Living in a Family with Addiction

How the Disease Impacts Loved Ones
Margaret Thompson
Table of Contents
Each primary care treatment patient is entitled to one free spot in the program for a family member. Thanks to generous donors, financial aid may be available for families who can't afford additional spots.

"If you are traveling with someone who requires assistance, secure your own oxygen mask first."

Margaret Thompson, MS, LADC, and a Family Program counselor at Hazelden Betty Ford in Center City, Minnesota, says the familiar pre-flight announcement is a great analogy for what the Family Program teaches.

Here are some of Margaret's thoughts about her own experience of coping with an addicted loved one, and her work with families—and what an oxygen mask has to do with recovery.

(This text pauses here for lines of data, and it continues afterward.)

(** * Bot-Website documentation service: store, fetch helpers and server

    A shallow embedding of
    - the Pinia [DocumentationStore] (frontend cache of indices and
      recommended items),
    - the fetch helpers of [frontend/src/utils/fetch.ts],
    - the Express routes and the queue consumer of the documentation server,
    followed by the properties of the written specification, each settled
    against these definitions. *)

From Stdlib Require Import ZArith String Ascii List Bool.
From stdpp Require Import base decidable option list strings gmap.

Local Open Scope string_scope.
Local Open Scope list_scope.

(** ** Programs that call into their environment

    An [async] store action awaits fetch helpers; a route handler calls the
    file accessors.  Both are programs over a signature of calls: [Ret] is a
    finished program, [Call c k] performs the call [c] and continues with [k]
    on its reply.  Running a program against an environment yields its
    result and the calls it made, in order. *)

Section Interaction.
Context {C : Type} {reply : C → Type}.

Inductive Prog (A : Type) : Type :=
| Ret (a : A)
| Call (c : C) (k : reply c → Prog A).

Global Arguments Ret {A} a.
Global Arguments Call {A} c k.

Fixpoint bind {A B : Type} (p : Prog A) (f : A → Prog B) : Prog B :=
  match p with
  | Ret a => f a
  | Call c k => Call c (λ r, bind (k r) f)
  end.

Definition perform (c : C) : Prog (reply c) := Call c Ret.

Fixpoint run {A : Type} (env : ∀ c, reply c) (p : Prog A) : A * list C :=
  match p with
  | Ret a => (a, [])
  | Call c k => let '(a, calls) := run env (k (env c)) in (a, c :: calls)
  end.

Definition result {A : Type} (env : ∀ c, reply c) (p : Prog A) : A :=
  fst (run env p).

Definition calls {A : Type} (env : ∀ c, reply c) (p : Prog A) : list C :=
  snd (run env p).
End Interaction.

Global Arguments Prog {C} reply A.

(** ** Data model ([customTypes]) *)

Record IndexItem := {
  category : string;
  children : list string
}.

Record RecommendedItem := {
  title : string;
  anchor : string;
  item_category : string;
  id : Z;
  page : string;
  time : Z;
  icon : string
}.

Record FolderItem := {
  folder_category : string;
  folder_icon : string;
  folder_name : string
}.

Record DocumentationIndexResponse := { index : list IndexItem }.

Record DocumentationCategoriesResponse := { categories : list FolderItem }.

Record RecommendedItemsResponse := { recommended_items : list RecommendedItem }.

"Years ago, I was engaged to marry an addict. I tried to hang in there—to be the fixer and caretaker and to get him well—but it was at the expense of my own well-being. I was falling apart.

The relationship ended, and I moved to Minnesota to study at the Hazelden Betty Ford Graduate School of Addiction Studies. As students, we were required to participate for three days in the Family Program. For me, it was truly a transformational experience. That's how I got started working my own recovery.

My job is to educate family members about addiction. I support them in the four-day journey of learning how the disease has impacted them. I help them to move forward in their own recovery—taking care of themselves in healthy ways, whether their loved one is sober or not.

One thing that makes Family Programs at the Hazelden Betty Ford Foundation so special—so magnificent—is that family members don't attend with their own loved one in treatment. They meet with others in treatment who are not related to them.

It's a brilliant and wise approach because family members are able to truly hear the perspective of the person struggling with addiction—without the baggage and pain they'd have with their own family member. It builds tremendous understanding on both sides and allows genuine healing to begin.

In the Family Program, participants begin to understand that addiction is absolutely a family disease—it impacts every member of the family. Family members may have tried every trick they know to save their loved one from the disease. They are so focused on the addict that they don't acknowledge how they've been damaged, hurt, and traumatized by having to live through it, too.

That's where the airplane analogy comes in. If I don't put my oxygen mask on first, I might not survive and then I'd be of no use to anyone. I have to take care of myself first—heal the wounds, find coping methods—because then I am healthy and more able to support the people I love.

It's a huge relief for family members to finally understand that.

I've been working at the Hazelden Betty Ford Foundation for 17 years. This place gave me a new career, and it also gave me my life back. I get to work in a program that I believe in, right down to my toes."